Arnesson, Fredrik January 2012 (has links)
Interferometry and holography are two well-known methods for measuring distances, positions, vibrations, index of refraction etc. In these methods a coherent light source is used to create interference between different parts of the light. Since the wavelength of the light is used as reference it is possible to achieve very good accuracy in the measurements. The need of small and cheap light sources for these applications is large and an interesting alternative would be to use ordinary semiconductor diode lasers. These are unfortunately not designed to give sufficiently good coherence. In this Master Thesis work investigations of how the coherence of semiconductor diode lasers is affected by changes in temperature, injection current and between different individuals are performed. A Michelson interferometer is used to create an interference pattern where the contrast then can be analyzed. The contrast is related to the coherence of the laser, i.e., good coherence will give high contrast.
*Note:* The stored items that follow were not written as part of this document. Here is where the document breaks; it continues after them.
Definition pos_frac (x : frac) : Prop := 0 <= x.1 /\ 0 < x.2.

(** The relative error of a rounding is at most [2^-p]. *)
Lemma rnd_error p x : 1 <= p -> pos_frac x ->
  pos_frac (rnd p x) /\ 2 ^ p * Z.abs ((rnd p x).1 * x.2 - x.1 * (rnd p x).2) <= x.1 * (rnd p x).2.
Proof.
  intros Hp. destruct x as [n d]. intros [Hn Hd]. cbn in Hn, Hd. unfold rnd. destruct (Z.eqb_spec n 0) as [->|Hn0]; [by (unfold pos_frac; cbn; lia)|].
  pose proof (exponent_ok n d ltac:(lia) Hd) as Hk. cbv zeta in Hk. set (k := if at_least _ _ _ then _ else _) in *.
  assert (2 ^ p = 2 * 2 ^ (p - 1)) as Ep by (replace p with (Z.succ (p - 1)) at 1 by lia; apply Z.pow_succ_r; lia).
  assert (0 < 2 ^ (p - 1)) as Hp0 by (apply Z.pow_pos_nonneg; lia).
  set (P := 2 ^ (p - 1)) in *. rewrite Ep. unfold at_least in Hk.
  destruct (Z.leb_spec 0 (k - (p - 1))) as [He|He].
  - set (e := k - (p - 1)) in *. assert (0 < 2 ^ e) as H2 by (apply Z.pow_pos_nonneg; lia).
    rewrite (proj2 (Z.leb_le 0 k)), Z.leb_le in Hk by lia.
    assert (2 ^ k = P * 2 ^ e) as Ek by (unfold P; rewrite <- Z.pow_add_r by lia; f_equal; unfold e; lia). rewrite Ek in Hk.
    destruct (round_half_even_error n (d * 2 ^ e) Hn ltac:(nia)) as [Hm Herr]. set (m := round_half_even _ _) in *.
    split; [split; cbn; nia|]. cbn [fst snd]. replace (m * 2 ^ e * d - n * 1) with (m * (d * 2 ^ e) - n) by ring. nia.
  - set (e := - (k - (p - 1))) in *. assert (0 < 2 ^ e) as H2 by (apply Z.pow_pos_nonneg; lia).
    destruct (round_half_even_error (n * 2 ^ e) d ltac:(nia) Hd) as [Hm Herr]. set (m := round_half_even _ _) in *.
    split; [split; cbn; nia|]. cbn [fst snd].
    assert (P * d <= n * 2 ^ e); [|nia]. destruct (Z.leb_spec 0 k) as [Hk0|Hk0]; apply Z.leb_le in Hk.
    + assert (P = 2 ^ k * 2 ^ e) as -> by (unfold P; rewrite <- Z.pow_add_r by lia; f_equal; unfold e; lia). nia.
    + assert (2 ^ e = P * 2 ^ (- k)) as -> by (unfold P; rewrite <- Z.pow_add_r by lia; f_equal; unfold e; lia). nia.
Qed.

Lemma rnd_between p x : 1 <= p -> pos_frac x ->
  2 ^ p * ((rnd p x).1 * x.2) <= (2 ^ p + 1) * (x.1 * (rnd p x).2) /\
  (2 ^ p - 1) * (x.1 * (rnd p x).2) <= 2 ^ p * ((rnd p x).1 * x.2).
Proof.
  intros Hp Hx. destruct (rnd_error p x Hp Hx) as [_ He].
  assert (0 < 2 ^ p) as H2 by (apply Z.pow_pos_nonneg; lia). set (M := 2 ^ p) in *.
  set (D := (rnd p x).1 * x.2 - x.1 * (rnd p x).2) in *.
  assert (M * D <= M * Z.abs D /\ M * - D <= M * Z.abs D) as [H3 H4] by (split; apply Z.mul_le_mono_nonneg_l; lia).
  unfold D in *. lia.
Qed.

Lemma rnd_zero p x : 1 <= p -> pos_frac x -> (rnd p x).1 = 0 <-> x.1 = 0.
Proof.
  intros Hp Hx. destruct (rnd_error p x Hp Hx) as [[Hr1 Hr2] He]. destruct Hx as [H1 H2].
  assert (2 <= 2 ^ p) by (change 2 with (2 ^ 1) at 1; apply Z.pow_le_mono_r; lia). split; intros E.
  - rewrite E in He. nia.
  - rewrite E in He. nia.
Qed.

Lemma of_int_frac p n : 1 <= p -> 0 <= n -> pos_frac (of_int p n).
Proof. intros Hp Hn. apply rnd_error; [done|]. split; cbn; lia. Qed.

Lemma pos_frac_mul x y : pos_frac x -> pos_frac y -> pos_frac (x.1 * y.1, x.2 * y.2).
Proof. intros [] []. split; cbn; nia. Qed.
Lemma pos_frac_add x y : pos_frac x -> pos_frac y -> pos_frac (x.1 * y.2 + y.1 * x.2, x.2 * y.2).
Proof. intros [] []. split; cbn; nia. Qed.

(** The arithmetic of [usage]: three roundings of relative error [1/M] move [100 * a / t] by less than 1%. *)
Lemma percent_below M a da pn pd tn td rn rd :
  2 ^ 10 <= M -> 0 < da -> 0 <= a -> 0 <= pn -> 0 < pd -> 0 < tn -> 0 < td -> 0 < rd -> 0 <= rn ->
  M * (pn * da) <= (M + 1) * (100 * a * pd) ->
  (M - 1) * (a * td) <= M * (tn * da) ->
  M * (rn * (pd * tn)) <= (M + 1) * (pn * td * rd) ->
  rn < 101 * rd.
Proof.
  intros HM Hda Ha Hpn Hpd Htn Htd Hrd Hrn HP HT HR.
  assert (M * M * (M - 1) * (rn * (pd * tn)) * da <= (M + 1) * (M + 1) * (100 * pd) * rd * (M * (tn * da))) as H.
  { apply Z.le_trans with ((M + 1) * (M * (pn * da)) * ((M - 1) * (td * rd))).
    - transitivity ((M * (rn * (pd * tn))) * (M * (M - 1) * da)); [apply Z.eq_le_incl; ring|].
      transitivity ((M + 1) * (pn * td * rd) * (M * (M - 1) * da)); [apply Z.mul_le_mono_nonneg_r; [nia|done]|apply Z.eq_le_incl; ring].
    - transitivity ((M + 1) * ((M + 1) * (100 * a * pd)) * ((M - 1) * (td * rd))).
      + apply Z.mul_le_mono_nonneg_r; [|apply Z.mul_le_mono_nonneg_l; [lia|done]]. apply Z.mul_nonneg_nonneg; nia.
      + transitivity ((M + 1) * (M + 1) * (100 * pd) * rd * ((M - 1) * (a * td))); [apply Z.eq_le_incl; ring|].
        apply Z.mul_le_mono_nonneg_l; [|done]. repeat apply Z.mul_nonneg_nonneg; lia. }
  assert (0 < M * (pd * tn * da)) as Hc by (repeat apply Z.mul_pos_pos; lia).
  assert (M * (M - 1) * rn <= 100 * ((M + 1) * (M + 1)) * rd) as H1.
  { apply (Z.mul_le_mono_pos_r _ _ _ Hc). etransitivity; [|etransitivity; [exact H|]]; apply Z.eq_le_incl; ring. }
  assert (100 * ((M + 1) * (M + 1)) < 101 * (M * (M - 1))) as H2 by nia.
  apply (Zmult_lt_reg_r _ _ (M * (M - 1))); [nia|]. apply Z.le_lt_trans with (100 * ((M + 1) * (M + 1)) * rd); [lia|nia].
Qed.

(** ** Lemmas: text *)

(** The text of a counter, of a line of [/proc/stat] and of a file. *)
Definition show (n : Z) : string := pretty (Z.to_N n).
Fixpoint show_times (times : list Z) : string :=
  match times with [] => EmptyString | t :: times => String " " (show t +:+ show_times times) end.
Definition stat_line (label : string) (times : list Z) : string := label +:+ show_times times.
Fixpoint unlines (ls : list string) : string :=
  match ls with [] => EmptyString | l :: ls => l +:+ String newline (unlines ls) end.

Fixpoint all_chars (f : ascii -> bool) (s : string) : bool :=
  match s with String c s => f c && all_chars f s | EmptyString => true end.
Definition is_word (s : string) : bool := all_chars (fun c => negb (is_space c)) s.
Definition no_newline (s : string) : bool := all_chars (fun c => negb (Ascii.eqb c newline)) s.

Lemma string_app_assoc (s t u : string) : (s +:+ t) +:+ u = s +:+ (t +:+ u).
Proof. induction s as [|c s IH]; [done|]. exact (f_equal (String c) IH). Qed.
Lemma string_app_nil (s : string) : s +:+ EmptyString = s.
Proof. induction s as [|c s IH]; [done|]. exact (f_equal (String c) IH). Qed.

Lemma all_chars_app f s t : all_chars f (s +:+ t) = all_chars f s && all_chars f t.
Proof. induction s as [|c s IH]; [done|]. change (f c && all_chars f (s +:+ t) = f c && all_chars f s && all_chars f t). by rewrite IH, andb_assoc. Qed.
The results show that in order to drive the laser in a stable way it is better to hold the temperature constant and varying the injection current until the wanted output power is achieved instead of doing the opposite. The results also indicate that the best coherence is achieved for low temperatures (around 10 OC) and high injection currents (around 80 mA). During these conditions a contrast of 70 % -80 % is achieved. The result of this Master Thesis work gives a hint on how to run a semiconductor diode laser in a stable way.